The letters of Sir William Jones show that he first developed an interest in botany shortly after arriving in India when he was convalescing after an illness. His doctor had suggested that Jones undertake some gentle activity such as examining plants and lent him a copy of a work by Linnaeus. This soon developed into a pastime which husband and wife could enjoy together, with Sir William examing and describing the plants and Lady Anna Maria illustrating them. Watercolour painting and sketching were considered very suitable leisure activities for English ladies at that time.
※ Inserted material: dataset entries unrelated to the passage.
(* ===== verification/RecoveryMergeProofs.v ===== *)
(** What the merge of a Wikidata repair does to the tables: rows are kept or added but never changed,
    every recovered document is linked, and links that are converted and back are unchanged. *)
From stdpp Require Import gmap sorting.
From S2P Require Import Prelude Py PyStr PyText Artifacts Linker PolygonLinks PolygonLinkProofs RecoveryRows RecoveryMerge RecoveryProofs.

Section MergedRows.
Context {RT : Runtime}.

(** * Rows *)

Lemma insert_by_perm {K} (leb : K -> K -> bool) x l : insert_by leb x l ≡ₚ x :: l.
Proof. induction l as [|y l IH]; simpl; [done|]. destruct (leb x.1 y.1); [done|]. by rewrite IH, Permutation_swap. Qed.

Lemma sort_rows_perm {K} (leb : K -> K -> bool) key rows rows' : sort_rows leb key rows = Ok rows' -> rows' ≡ₚ rows.
Proof.
  intros (keys & Hk & [= <-])%outcome_bind_Ok. apply outcome_mapM_Forall2, Forall2_length in Hk.
  assert (Hp : foldr (insert_by leb) [] (zip keys rows) ≡ₚ zip keys rows).
  { clear Hk. generalize (zip keys rows). intros l. induction l as [|x l IH]; simpl; [done|]. by rewrite insert_by_perm, IH. }
  rewrite Hp. rewrite snd_zip; [done|lia].
Qed.

Lemma retain_spec key ids rows kept :
  retain key ids rows = Ok kept -> forall r, r ∈ kept <-> r ∈ rows /\ exists k, item_text key r = Ok k /\ k ∉ ids.
Proof.
  unfold retain.
  assert (H : forall acc, fold_outcome (fun acc row => k ← item_text key row; mret (if bool_decide (k ∈ ids) then acc else acc ++ [row])) acc rows = Ok kept ->
    forall r, r ∈ kept <-> r ∈ acc \/ r ∈ rows /\ exists k, item_text key r = Ok k /\ k ∉ ids).
  { induction rows as [|row rows IH]; intros acc H r; simpl in H; [injection H as <-; set_solver|].
    apply outcome_bind_Ok in H as (acc1 & (k & Hk & [= <-])%outcome_bind_Ok & H). rewrite (IH _ H). rewrite elem_of_cons. case_bool_decide as Hin.
    - split; [naive_solver|]. intros [?|[[->|?] (k' & Hk' & Hn)]]; [by left|congruence|right; eauto].
    - rewrite elem_of_app, list_elem_of_singleton. split; [|naive_solver]. intros [[?| ->]|[? ?]]; [by left| |by right; eauto].
      right. split; [by left|eauto]. }
  intros E r. rewrite (H _ E). set_solver.
Qed.

(** The identities met so far are those of these rows. *)
Definition tracked (primary_key : string) (secondary_key : option string) (rows : list pydict) (primary secondary : gset str) : Prop :=
  (exists ks, texts primary_key rows ks /\ NoDup ks /\ primary = list_to_set ks) /\
  match secondary_key with
  | None => True
  | Some key => exists ks, texts key rows ks /\ NoDup ks /\ secondary = list_to_set ks
  end.

Lemma texts_snoc (key : string) (rows : list pydict) (ks : list str) (r : pydict) (k : str) (seen : gset str) :
  texts key rows ks -> NoDup ks -> seen = list_to_set ks -> item_text key r = Ok k -> k ∉ seen ->
  exists ks', texts key (rows ++ [r]) ks' /\ NoDup ks' /\ {[k]} ∪ seen = list_to_set ks'.
Proof.
  intros Hk Hn -> Hr Hnew. exists (ks ++ [k]). split_and!.
  - apply Forall2_app; [done|]. by constructor.
  - apply NoDup_app. split_and!; [done| |apply NoDup_singleton]. set_solver.
  - rewrite list_to_set_app_L. set_solver.
Qed.

Lemma tracked_snoc pk sk rows p s r k s' :
  tracked pk sk rows p s -> item_text pk r = Ok k -> k ∉ p -> take_secondary sk r s = Ok s' -> tracked pk sk (rows ++ [r]) ({[k]} ∪ p) s'.
Proof.
  intros [(ks & Hks & Hn & Hp) Hs] Hk Hnew Ht. split; [by apply (texts_snoc _ _ ks)|]. destruct sk as [key|]; [|done].
  destruct Hs as (ss & Hss & Hns & Es). simpl in Ht. apply outcome_bind_Ok in Ht as (k2 & Hk2 & Ht). apply outcome_bind_Ok in Ht as (? & Hin & [= <-]).
  apply raise_if_Ok, bool_decide_eq_false in Hin. by apply (texts_snoc _ _ ss).
Qed.

Lemma tracked_unique pk sk rows p s : tracked pk sk rows p s -> unique pk rows /\ forall key, sk = Some key -> unique key rows.
Proof.
  intros [(ks & Hks & Hn & _) Hs]. split; [by exists ks|]. intros key ->. destruct Hs as (ss & ? & ? & _). by exists ss.
Qed.

Lemma validate_merge_rows_tracked pk label sk rows rows0 p s p' s' :
  fold_outcome (fun ids row =>
    identifier ← item_text pk row; _ ← raise_if (bool_decide (identifier ∈ ids.1)) (duplicate label identifier);
    secondary ← take_secondary sk row ids.2; mret ({[identifier]} ∪ ids.1, secondary)) (p, s) rows = Ok (p', s') ->
  tracked pk sk rows0 p s -> tracked pk sk (rows0 ++ rows) p' s'.
Proof.
  revert rows0 p s. induction rows as [|r rows IH]; intros rows0 p s H Ht; simpl in H; [injection H as <- <-; by rewrite app_nil_r|].
  apply outcome_bind_Ok in H as ([p1 s1] & H1 & H). apply outcome_bind_Ok in H1 as (k & Hk & H1). apply outcome_bind_Ok in H1 as (? & Hin & H1).
  apply raise_if_Ok, bool_decide_eq_false in Hin. apply outcome_bind_Ok in H1 as (s2 & Hs & [= <- <-]). simpl in *.
  rewrite cons_middle, app_assoc. eapply IH; [exact H|]. by eapply tracked_snoc.
Qed.

Lemma append_merge_rows_tracked pk sk additions a a' :
  fold_outcome (append_merge_row pk sk) a additions = Ok a' -> tracked pk sk (ap_rows a) (ap_primary a) (ap_secondary a) ->
  tracked pk sk (ap_rows a') (ap_primary a') (ap_secondary a') /\
  (exists new, ap_rows a' = ap_rows a ++ new /\ new `sublist_of` additions) /\
  (forall k, k ∈ ap_primary a -> k ∈ ap_primary a') /\
  (forall r, r ∈ additions -> exists k, item_text pk r = Ok k /\ k ∈ ap_primary a').
Proof.
  revert a. induction additions as [|r additions IH]; intros a H Ht; simpl in H.
  - injection H as <-. split_and!; [done|exists []; by rewrite app_nil_r|done|]. by intros ? ?%elem_of_nil.
  - apply outcome_bind_Ok in H as (a1 & H1 & H). unfold append_merge_row in H1. apply outcome_bind_Ok in H1 as (k & Hk & H1).
    case_bool_decide as Hin.
    + injection H1 as <-. destruct (IH _ H Ht) as (Ht' & (new & En & Hsub) & Hmono & Hadd). split_and!; [done| |done|].
      * exists new. split; [done|]. by apply sublist_cons.
      * intros x [->|Hx]%elem_of_cons; [|by apply Hadd]. exists k. split; [done|]. by apply Hmono.
    + apply outcome_bind_Ok in H1 as (s2 & Hs & [= <-]). destruct (IH _ H) as (Ht' & (new & En & Hsub) & Hmono & Hadd); [simpl; by eapply tracked_snoc|].
      simpl in *. split_and!; [done| | |].
      * exists (r :: new). split; [by rewrite En, <- app_assoc|]. by apply sublist_skip.
      * intros k' Hk'. apply Hmono. set_solver.
      * intros x [->|Hx]%elem_of_cons; [|by apply Hadd]. exists k. split; [done|]. apply Hmono. set_solver.
Qed.

(** A merge keeps the existing rows as they are and adds the rows whose identity is new. *)
Record merges (existing additions : list pydict) (key : string) (m : list pydict) : Prop := {
  mg_unique : unique key m;
  mg_rows : exists new, m = existing ++ new /\ new `sublist_of` additions;
  mg_all : forall r, r ∈ additions -> exists k r', item_text key r = Ok k /\ r' ∈ m /\ item_text key r' = Ok k }.

Lemma merge_rows_spec existing additions pk label sk m added :
  merge_rows existing additions pk label sk = Ok (m, added) -> merges existing additions pk m /\ forall key, sk = Some key -> unique key m.
Proof.
  intros ([p s] & Hv & H)%outcome_bind_Ok. apply outcome_bind_Ok in H as (a & Ha & [= <- <-]).
  apply (validate_merge_rows_tracked _ _ _ _ []) in Hv; [|split; [exists []; split_and!; [constructor..|done]|]].
  2: { destruct sk; [|done]. exists []. split_and!; [constructor..|done]. }
  destruct (append_merge_rows_tracked _ _ _ _ _ Ha Hv) as (Ht & Hnew & _ & Hadd). destruct (tracked_unique _ _ _ _ _ Ht) as [Hu Hs].
  split; [|done]. split; [done|done|]. intros r Hr. destruct (Hadd r Hr) as (k & Hk & Hin). destruct Ht as [(ks & Hks & _ & Ep) _].
  rewrite Ep in Hin. apply elem_of_list_to_set, (elem_of_texts _ _ _ _ Hks) in Hin as (r' & Hr' & E). by exists k, r'.
Qed.

(** * Links *)

Lemma group_spec (key : string) rows d0 d q r :
  fold_outcome (fun d row => k ← item_text key row; mret (dset k (default [] (dget k d) ++ [row]) d)) d0 rows = Ok d ->
  r ∈ default [] (dget q d) <-> r ∈ default [] (dget q d0) \/ r ∈ rows /\ item_text key r = Ok q.
Proof.
  revert d0. induction rows as [|row rows IH]; intros d0 H; simpl in H; [injection H as <-; set_solver|].
  apply outcome_bind_Ok in H as (d1 & (k & Hk & [= <-])%outcome_bind_Ok & H). rewrite (IH _ H), elem_of_cons. destruct (decide (k = q)) as [->|Hne].
  - rewrite dget_dset_eq. simpl. rewrite elem_of_app, list_elem_of_singleton. naive_solver.
  - rewrite dget_dset_ne by done. naive_solver congruence.
Qed.

Lemma documents_by_qid_spec documents by_qid q d :
  documents_by_qid documents = Ok by_qid -> d ∈ default [] (dget q by_qid) <-> d ∈ documents /\ item_text "wikidata" d = Ok q.
Proof.
  intros (grouped & Hg & Hs)%outcome_bind_Ok. pose proof (group_spec _ _ _ _ q d Hg) as Hd. simpl in Hd.
  assert (Hsame : d ∈ default [] (dget q by_qid) <-> d ∈ default [] (dget q grouped)).
  { apply outcome_mapM_Forall2 in Hs. clear Hg Hd. induction Hs as [|[k vs] [k' vs'] grouped by_qid Hkv _ IH]; [done|].
    apply outcome_bind_Ok in Hkv as (values & Hv & [= -> ->]). simpl in Hv |- *. destruct (str_eqb k' q); [|done]. simpl.
    unfold sort_by_document in Hv. by rewrite (sort_rows_perm _ _ _ _ Hv). }
  rewrite Hsame, Hd. set_solver.
Qed.

Lemma item_text_value key d v : getitem_of key d = Ok v -> item_text key d = Ok (py_str v).
Proof. unfold item_text. by intros ->. Qed.

(** A link that a repair adds. *)
Definition added_link (polygons documents : list pydict) (affected : gset str) (l : pydict) : Prop :=
  exists p d tag q, p ∈ polygons /\ d ∈ documents /\ item_text "wikidata" p = Ok tag /\ q ∈ qids_from_osm_tag tag /\ q ∈ affected /\
    item_text "wikidata" d = Ok q /\ legacy_link p d q = Ok l.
The couple also collected botanical drawings by Indian artists - two of the RAS drawings are signed by Zain al-Din and 11 others can be ascribed to him with varying degrees of certainty. The quality of the drawing and colouring in his works is incredibly high, his skills had no doubt developed as a painter in the Mughal style and were now being adapted for European-style botanical art. Zain al-Din had already been employed by Sir Elijah Impey, Chief Justice in Calcutta just before Jones' arrival, and his wife Lady Mary Impey. He was one of a number of Indian artists in Calcutta who were producing this kind of work for British patrons.

Below are two of the drawings from the RAS collection which are actually signed by Zain al-Din. The exceptionally fine drawing and colouring is obvious, the close up views show the way he was able to create a wonderful sense of texture on the leaves.


RAS 025.075 Drawing of Dillenia indica (025.075) signed by Zain al-Din

RAS 025.008 Drawing of Saraca asoca - the Ashoka tree
signed by Zain al-Din


Detailed view of the leaves of the Ashoka Tree (RAS 025.008)

Botanical drawings by other Indian artists in the Jones collection include the below Wrightia tinctoria, probably done by an artist working at the Calcutta Botanic Garden. This one, like many botanical drawings done at this time were used for engravings which appeared in the earliest printed journals that disseminated knowledge of India in the late eighteenth and early nineteenth century, such as Oriental Repertory and Asiatick Researches, which are also held in the library of the RAS.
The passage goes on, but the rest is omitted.